The crappy VIX charts I was using only went back to 2004, unless something is wrong with Bigcharts and OX charts.......Probably a glitch. Who knows... Well even 15 points would put OTM strike ITM and the VIX buildup began before 9/11, it started beginning of SEPT. SO if you were hedging regulalry, the overall VIX increase could have been much more than 15 points.
I didn't mean to imply that ATM calls were necessary but maybe 15 or 17.5 strike instead of 20 strike. Anyway, I understand what you are getting at, and I think it is as good (or maybe a bit better) as any other black swan hedge. I'm not trying to make waves. I think it is definitely worth a closer look and some experimentation.
Good point. That is why I was saying earlier that this hedge is much more enticing right now, given the fact that VIX is likely to increase somewhat anyway.
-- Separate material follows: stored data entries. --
(* ===== verification/SqlValue.v ===== *)
(** * SqlValue: the values of the semantic executor

    [backend/engine/semantic/value.h] takes [googlesql::Value] as the value type
    of the executor.  GoogleSQL is not part of the repository: its type kinds,
    its types and the typed values are data, its arithmetic, comparison and
    date routines are the operations of the classes below, and the definitions
    that call them take an instance.  [GoogleSqlLaws] states the documented
    behaviour the theorems rely on.

    The IEEE arithmetic of [double] is the language's; it is the arithmetic of
    [SpecFloat] at 53 bits. *)

From Stdlib Require Export Floats.SpecFloat.
From S2P Require Import Prelude Absl.

(** ** Types *)

Inductive TypeKind :=
| TYPE_UNKNOWN | TYPE_BOOL | TYPE_INT64 | TYPE_DOUBLE | TYPE_FLOAT | TYPE_STRING | TYPE_BYTES
| TYPE_DATE | TYPE_TIME | TYPE_DATETIME | TYPE_TIMESTAMP | TYPE_NUMERIC | TYPE_BIGNUMERIC
| TYPE_JSON | TYPE_GEOGRAPHY | TYPE_INTERVAL | TYPE_UUID | TYPE_ENUM | TYPE_PROTO
| TYPE_RANGE | TYPE_ARRAY | TYPE_STRUCT.

#[export] Instance TypeKind_eq_dec : EqDecision TypeKind.
Proof. solve_decision. Defined.

Inductive SqlType :=
| TBool | TInt64 | TDouble | TFloat | TString | TBytes
| TDate | TTime | TDatetime | TTimestamp | TNumeric | TBigNumeric
| TJson | TGeography | TInterval | TUuid
| TEnum (name : str)
| TProto (name : str)
| TRange (elem : SqlType)
| TArray (elem : SqlType)
| TStruct (fields : list (str * SqlType)).

Definition kind (t : SqlType) : TypeKind :=
  match t with
  | TBool => TYPE_BOOL | TInt64 => TYPE_INT64 | TDouble => TYPE_DOUBLE | TFloat => TYPE_FLOAT
  | TString => TYPE_STRING | TBytes => TYPE_BYTES | TDate => TYPE_DATE | TTime => TYPE_TIME
  | TDatetime => TYPE_DATETIME | TTimestamp => TYPE_TIMESTAMP | TNumeric => TYPE_NUMERIC
  | TBigNumeric => TYPE_BIGNUMERIC | TJson => TYPE_JSON | TGeography => TYPE_GEOGRAPHY
  | TInterval => TYPE_INTERVAL | TUuid => TYPE_UUID | TEnum _ => TYPE_ENUM
  | TProto _ => TYPE_PROTO | TRange _ => TYPE_RANGE | TArray _ => TYPE_ARRAY
  | TStruct _ => TYPE_STRUCT
  end.

Definition IsArray (t : SqlType) : bool := bool_decide (kind t = TYPE_ARRAY).
Definition IsStruct (t : SqlType) : bool := bool_decide (kind t = TYPE_STRUCT).

Section type_ind.
Context (P : SqlType -> Prop).
Hypothesis (PLeaf : forall t, match t with TRange _ | TArray _ | TStruct _ => False | _ => True end -> P t)
  (PRange : forall t, P t -> P (TRange t)) (PArray : forall t, P t -> P (TArray t))
  (PStruct : forall fs, Forall (fun f => P f.2) fs -> P (TStruct fs)).

Fixpoint SqlType_nested_ind (t : SqlType) : P t :=
  let fix go (fs : list (str * SqlType)) : Forall (fun f => P f.2) fs :=
    match fs with
    | [] => Forall_nil_2 _
    | f :: fs => Forall_cons_2 _ _ _ (SqlType_nested_ind f.2) (go fs)
    end in
  match t with
  | TRange t => PRange t (SqlType_nested_ind t)
  | TArray t => PArray t (SqlType_nested_ind t)
  | TStruct fs => PStruct fs (go fs)
  | t => PLeaf t I
  end.
End type_ind.

(** [Type::Equals]: the same type. *)
#[export] Instance SqlType_eq_dec : EqDecision SqlType.
Proof.
  refine (fix go (a b : SqlType) {struct a} : {a = b} + {a <> b} :=
    match a, b with
    | TEnum n, TEnum m => cast_if (decide (n = m))
    | TProto n, TProto m => cast_if (decide (n = m))
    | TRange t, TRange u => cast_if (go t u)
    | TArray t, TArray u => cast_if (go t u)
    | TStruct fs, TStruct gs =>
        cast_if
          ((fix go_fields (fs gs : list (str * SqlType)) : {fs = gs} + {fs <> gs} :=
              match fs, gs with
              | [], [] => left eq_refl
              | (n, t) :: fs, (m, u) :: gs =>
                  cast_if_and3 (decide (n = m)) (go t u) (go_fields fs gs)
              | _, _ => right _
              end) fs gs)
    | TBool, TBool | TInt64, TInt64 | TDouble, TDouble | TFloat, TFloat | TString, TString
    | TBytes, TBytes | TDate, TDate | TTime, TTime | TDatetime, TDatetime
    | TTimestamp, TTimestamp | TNumeric, TNumeric | TBigNumeric, TBigNumeric | TJson, TJson
    | TGeography, TGeography | TInterval, TInterval | TUuid, TUuid => left eq_refl
    | _, _ => right _
    end); first [ congruence | discriminate ].
Defined.

(** ** Doubles *)

Definition dbl_of_Z (z : Z) : spec_float := binary_normalize 53 1024 z 0 false.
Definition dbl_zero : spec_float := S754_zero false.
Definition dbl_add : spec_float -> spec_float -> spec_float := SFadd 53 1024.
Definition dbl_sub : spec_float -> spec_float -> spec_float := SFsub 53 1024.
Definition dbl_mul : spec_float -> spec_float -> spec_float := SFmul 53 1024.
Definition dbl_div : spec_float -> spec_float -> spec_float := SFdiv 53 1024.
Definition dbl_sqrt : spec_float -> spec_float := SFsqrt 53 1024.

(** The integer at or below the number [(-1)^s * m * 2^e], and above it. *)
Definition floor_Z (s : bool) (m : positive) (e : Z) : Z :=
  Z.shiftl (if s then Z.neg m else Z.pos m) e.
Definition ceil_Z (s : bool) (m : positive) (e : Z) : Z := - floor_Z (negb s) m e.

(** A rounding to an integer keeps infinities, NaN and the sign of a zero. *)
Definition dbl_integer (s : bool) (z : Z) : spec_float :=
  if (z =? 0)%Z then S754_zero s else dbl_of_Z z.
Definition dbl_floor (d : spec_float) : spec_float :=
  match d with S754_finite s m e => dbl_integer s (floor_Z s m e) | _ => d end.
Definition dbl_ceil (d : spec_float) : spec_float :=
  match d with S754_finite s m e => dbl_integer s (ceil_Z s m e) | _ => d end.
Definition dbl_trunc (d : spec_float) : spec_float :=
  match d with
  | S754_finite s m e => dbl_integer s (if s then ceil_Z s m e else floor_Z s m e)
  | _ => d
  end.

(** The mathematical functions of the C library that have no exact definition. *)
Class CMath := {
  c_log : spec_float -> spec_float;
  c_sin : spec_float -> spec_float;
  c_cos : spec_float -> spec_float;
  c_asin : spec_float -> spec_float;
  c_acos : spec_float -> spec_float;
  c_atan2 : spec_float -> spec_float -> spec_float;
  c_pow : spec_float -> spec_float -> spec_float;
}.

(** ** Values *)

(** The payload types GoogleSQL defines. *)
Class GoogleSql := {
  NumericValue : Type;
  BigNumericValue : Type;
  IntervalValue : Type;
  DatetimeValue : Type;
  TimeValue : Type;
  UuidValue : Type;
  GeographyValue : Type;
  (** [absl::Time] *)
  AbslTime : Type;
}.

Section values.
Context `{GoogleSql}.

(** [SInvalid] is the default-constructed value, [SNull] a typed null.  A DATE
    is its day number, a TIMESTAMP its picoseconds since the epoch, a JSON its
    text, an ENUM its number. *)
Inductive Value :=
| SInvalid
| SNull (t : SqlType)
| SBool (b : bool)
| SInt64 (z : Z)
| SDouble (d : spec_float)
| SFloat (d : spec_float)
| SString (s : str)
| SBytes (s : str)
| SDate (day : Z)
| STime (t : TimeValue)
| SDatetime (dt : DatetimeValue)
| STimestamp (picos : Z)
| SNumeric (n : NumericValue)
| SBigNumeric (n : BigNumericValue)
| SJson (text : str)
| SGeography (g : GeographyValue)
| SInterval (i : IntervalValue)
| SUuid (u : UuidValue)
| SEnum (name : str) (number : Z)
| SProto (name : str) (bytes : str)
| SRange (elem : SqlType) (start end_ : Value)
| SArray (elem : SqlType) (elems : list Value)
| SStruct (fields : list (str * SqlType)) (vals : list Value).

(** [None] is the invalid value, which has no type. *)
Definition type_of (v : Value) : option SqlType :=
  match v with
  | SInvalid => None
  | SNull t => Some t
  | SBool _ => Some TBool
  | SInt64 _ => Some TInt64
  | SDouble _ => Some TDouble
  | SFloat _ => Some TFloat
  | SString _ => Some TString
  | SBytes _ => Some TBytes
  | SDate _ => Some TDate
  | STime _ => Some TTime
  | SDatetime _ => Some TDatetime
  | STimestamp _ => Some TTimestamp
  | SNumeric _ => Some TNumeric
  | SBigNumeric _ => Some TBigNumeric
  | SJson _ => Some TJson
  | SGeography _ => Some TGeography
  | SInterval _ => Some TInterval
  | SUuid _ => Some TUuid
  | SEnum n _ => Some (TEnum n)
  | SProto n _ => Some (TProto n)
  | SRange t _ _ => Some (TRange t)
  | SArray t _ => Some (TArray t)
  | SStruct fs _ => Some (TStruct fs)
  end.

Definition type_kind (v : Value) : TypeKind :=
  match type_of v with Some t => kind t | None => TYPE_UNKNOWN end.

Definition is_kind (v : Value) (k : TypeKind) : bool := bool_decide (type_kind v = k).

Definition is_null (v : Value) : bool := match v with SNull _ => true | _ => false end.
Definition is_valid (v : Value) : bool := match v with SInvalid => false | _ => true end.

(** The accessors, for a value of the kind that is not null; GoogleSQL aborts
    on any other, where they return a default that no guarded call reads. *)
Definition bool_value (v : Value) : bool := match v with SBool b => b | _ => false end.
Definition int64_value (v : Value) : Z := match v with SInt64 z => z | _ => 0 end.
Definition double_value (v : Value) : spec_float :=
  match v with SDouble d => d | _ => dbl_zero end.
Definition float_value (v : Value) : spec_float :=
  match v with SFloat d => d | _ => dbl_zero end.
Definition string_value (v : Value) : str := match v with SString s => s | _ => [] end.
Definition bytes_value (v : Value) : str := match v with SBytes s => s | _ => [] end.
Definition date_value (v : Value) : Z := match v with SDate d => d | _ => 0 end.
Definition ToUnixPicos (v : Value) : Z := match v with STimestamp p => p | _ => 0 end.
Definition enum_value (v : Value) : Z := match v with SEnum _ n => n | _ => 0 end.
Definition elements (v : Value) : list Value := match v with SArray _ l => l | _ => [] end.
Definition fields (v : Value) : list Value := match v with SStruct _ l => l | _ => [] end.
Definition num_elements (v : Value) : Z := Z.of_nat (length (elements v)).
Definition num_fields (v : Value) : Z := Z.of_nat (length (fields v)).

Definition NullBool : Value := SNull TBool.
Definition NullInt64 : Value := SNull TInt64.
Definition NullDouble : Value := SNull TDouble.
Definition NullString : Value := SNull TString.
Definition NullBytes : Value := SNull TBytes.
Definition NullInterval : Value := SNull TInterval.

(** A value and all the values inside it have the types announced. *)
Fixpoint has_type (v : Value) (t : SqlType) {struct v} : bool :=
  match v with
  | SInvalid => false
  | SRange e a b => bool_decide (t = TRange e) && has_type a e && has_type b e
  | SArray e l => bool_decide (t = TArray e) && forallb (fun x => has_type x e) l
  | SStruct fs l =>
      bool_decide (t = TStruct fs) &&
      (fix all_fields (l : list Value) (fs : list (str * SqlType)) : bool :=
         match l, fs with
         | [], [] => true
         | x :: l, f :: fs => has_type x f.2 && all_fields l fs
         | _, _ => false
         end) l fs
  | _ => bool_decide (type_of v = Some t)
  end.

Lemma has_type_type_of v t : has_type v t = true -> type_of v = Some t.
Proof.
  destruct v; cbn [has_type]; intros HT; repeat (apply andb_true_iff in HT as [HT ?]);
    bool_to_prop; simpl in *; congruence.
Qed.

(** The values of a STRUCT against the types of its fields. *)
Lemma has_type_struct fs l ts :
  has_type (SStruct fs l) (TStruct ts) = true <->
  fs = ts /\ Forall2 (fun v t => has_type v t = true) l (map snd ts).
Proof.
  cbn [has_type]. rewrite andb_true_iff, bool_decide_eq_true.
  assert (forall l fs, (fix all_fields (l : list Value) (fs : list (str * SqlType)) : bool :=
         match l, fs with
         | [], [] => true
         | x :: l, f :: fs => has_type x f.2 && all_fields l fs
         | _, _ => false
         end) l fs = true <-> Forall2 (fun v t => has_type v t = true) l (map snd fs)) as K.
  { clear. intros l. induction l as [|x l IH]; intros [|f fs]; simpl.
    - split; [constructor|done].
    - split; [done|by inversion 1].
    - split; [done|by inversion 1].
    - rewrite andb_true_iff, IH. split; [intros []; by constructor|by inversion 1]. }
  split.
  - intros [[= <-] F]. split; [done|]. by apply K.
  - intros [-> F]. split; [done|]. by apply K.
Qed.

Lemma has_type_array e l t :
  has_type (SArray e l) (TArray t) = true <-> e = t /\ Forall (fun v => has_type v t = true) l.
Proof.
  cbn [has_type]. rewrite andb_true_iff, bool_decide_eq_true, forallb_forall, Forall_forall.
  setoid_rewrite list_elem_of_In. split; intros [[= <-] F] || intros [<- F]; auto.
Qed.
End values.

(** The types a null can be built for ([NullOfType] in [eval_expr_operators.cc]
    has a case for), at every depth. *)
Fixpoint supported (t : SqlType) : bool :=
  match t with
  | TFloat | TEnum _ | TProto _ => false
  | TRange e | TArray e => supported e
  | TStruct fs => forallb (fun f => supported f.2) fs
  | _ => true
  end.

(** ** GoogleSQL's routines *)

(** The decimal types share the shape of their arithmetic. *)
Record DecimalOps (N : Type) := mkDecimalOps {
  num_add : N -> N -> StatusOr N;
  num_sub : N -> N -> StatusOr N;
  num_mul : N -> N -> StatusOr N;
  num_div : N -> N -> StatusOr N;
  num_mod : N -> N -> StatusOr N;
  num_pow : N -> N -> StatusOr N;
  num_floor : N -> StatusOr N;
  num_ceil : N -> StatusOr N;
  num_trunc : N -> Z -> N;
  num_sqrt : N -> StatusOr N;
  num_sign : N -> Z;
  num_is_zero : N -> bool;
  num_to_double : N -> spec_float;
}.
Arguments num_add {N}. Arguments num_sub {N}. Arguments num_mul {N}. Arguments num_div {N}.
Arguments num_mod {N}. Arguments num_pow {N}. Arguments num_floor {N}. Arguments num_ceil {N}.
Arguments num_trunc {N}. Arguments num_sqrt {N}. Arguments num_sign {N}.
Arguments num_is_zero {N}. Arguments num_to_double {N}.

Class GoogleSqlOps `{GoogleSql} := {
  numeric : DecimalOps NumericValue;
  bignumeric : DecimalOps BigNumericValue;
  NumericValue_FromString : str -> StatusOr NumericValue;
  numeric_Negate : NumericValue -> NumericValue;
  numeric_Abs : NumericValue -> NumericValue;
  bignumeric_Negate : BigNumericValue -> StatusOr BigNumericValue;
  bignumeric_Abs : BigNumericValue -> StatusOr BigNumericValue;
  BigNumeric_of_Numeric : NumericValue -> BigNumericValue;
  Numeric_of_int64 : Z -> NumericValue;
  BigNumeric_of_int64 : Z -> BigNumericValue;
  BigNumeric_FromDouble : spec_float -> StatusOr BigNumericValue;
  bignumeric_ToNumericValue : BigNumericValue -> StatusOr NumericValue;
  (** [Value::Equals], [Value::LessThan], [Type::DebugString] *)
  Equals : Value -> Value -> bool;
  LessThan : Value -> Value -> bool;
  DebugString : option SqlType -> str;
  (** [DateTimestampPart_IsValid], [_Parse] *)
  Part_IsValid : Z -> bool;
  Part_Parse : str -> option Z;
  Part_DAY : Z;
  Interval_FromInteger : Z -> Z -> StatusOr IntervalValue;
  interval_Multiply : IntervalValue -> Z -> StatusOr IntervalValue;
  gsql_JustifyDays : IntervalValue -> StatusOr IntervalValue;
  gsql_JustifyHours : IntervalValue -> StatusOr IntervalValue;
  (** the date arithmetic of [functions/date_time_util.h] *)
  AddDate : Z -> Z -> Z -> StatusOr Z;
  SubDate : Z -> Z -> Z -> StatusOr Z;
  AddDateInterval : Z -> IntervalValue -> StatusOr DatetimeValue;
  AddDatetime : DatetimeValue -> IntervalValue -> StatusOr DatetimeValue;
  AddTimestamp : Z -> IntervalValue -> StatusOr Z;
  IntervalDiffDates : Z -> Z -> StatusOr IntervalValue;
  (** [Value::ToTime] of a TIMESTAMP's picoseconds; UTC for a DATETIME *)
  ToTime : Z -> AbslTime;
  IntervalDiffTimestamps : AbslTime -> AbslTime -> StatusOr IntervalValue;
  ConvertDatetimeToTimestamp : DatetimeValue -> StatusOr AbslTime;
  ParseStringToDate : str -> str -> StatusOr Z;
}.

(** Comparison of values of one kind is the comparison of their payloads. *)
Class GoogleSqlLaws `{GoogleSqlOps} : Prop := {
  Equals_bool a b : Equals (SBool a) (SBool b) = Bool.eqb a b;
  Equals_int64 a b : Equals (SInt64 a) (SInt64 b) = (a =? b)%Z;
  LessThan_int64 a b : LessThan (SInt64 a) (SInt64 b) = (a <? b)%Z;
  Equals_string a b : Equals (SString a) (SString b) = bool_decide (a = b);
  Equals_bytes a b : Equals (SBytes a) (SBytes b) = bool_decide (a = b);
}.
Actually for MAY he 17.5 strikes may not be bad for the same price or $0.05 more than $20 strikes and therefore may be more bang for the buck since VIX has hit 20 on moderate drops. If I get filled on my MAY put spreads I am going to look at some 17.5 strikes.... This is why I started this journal.... so I would have someone to talk to about trading other than my cat..... who is 2% ahead of me year to date by the way.......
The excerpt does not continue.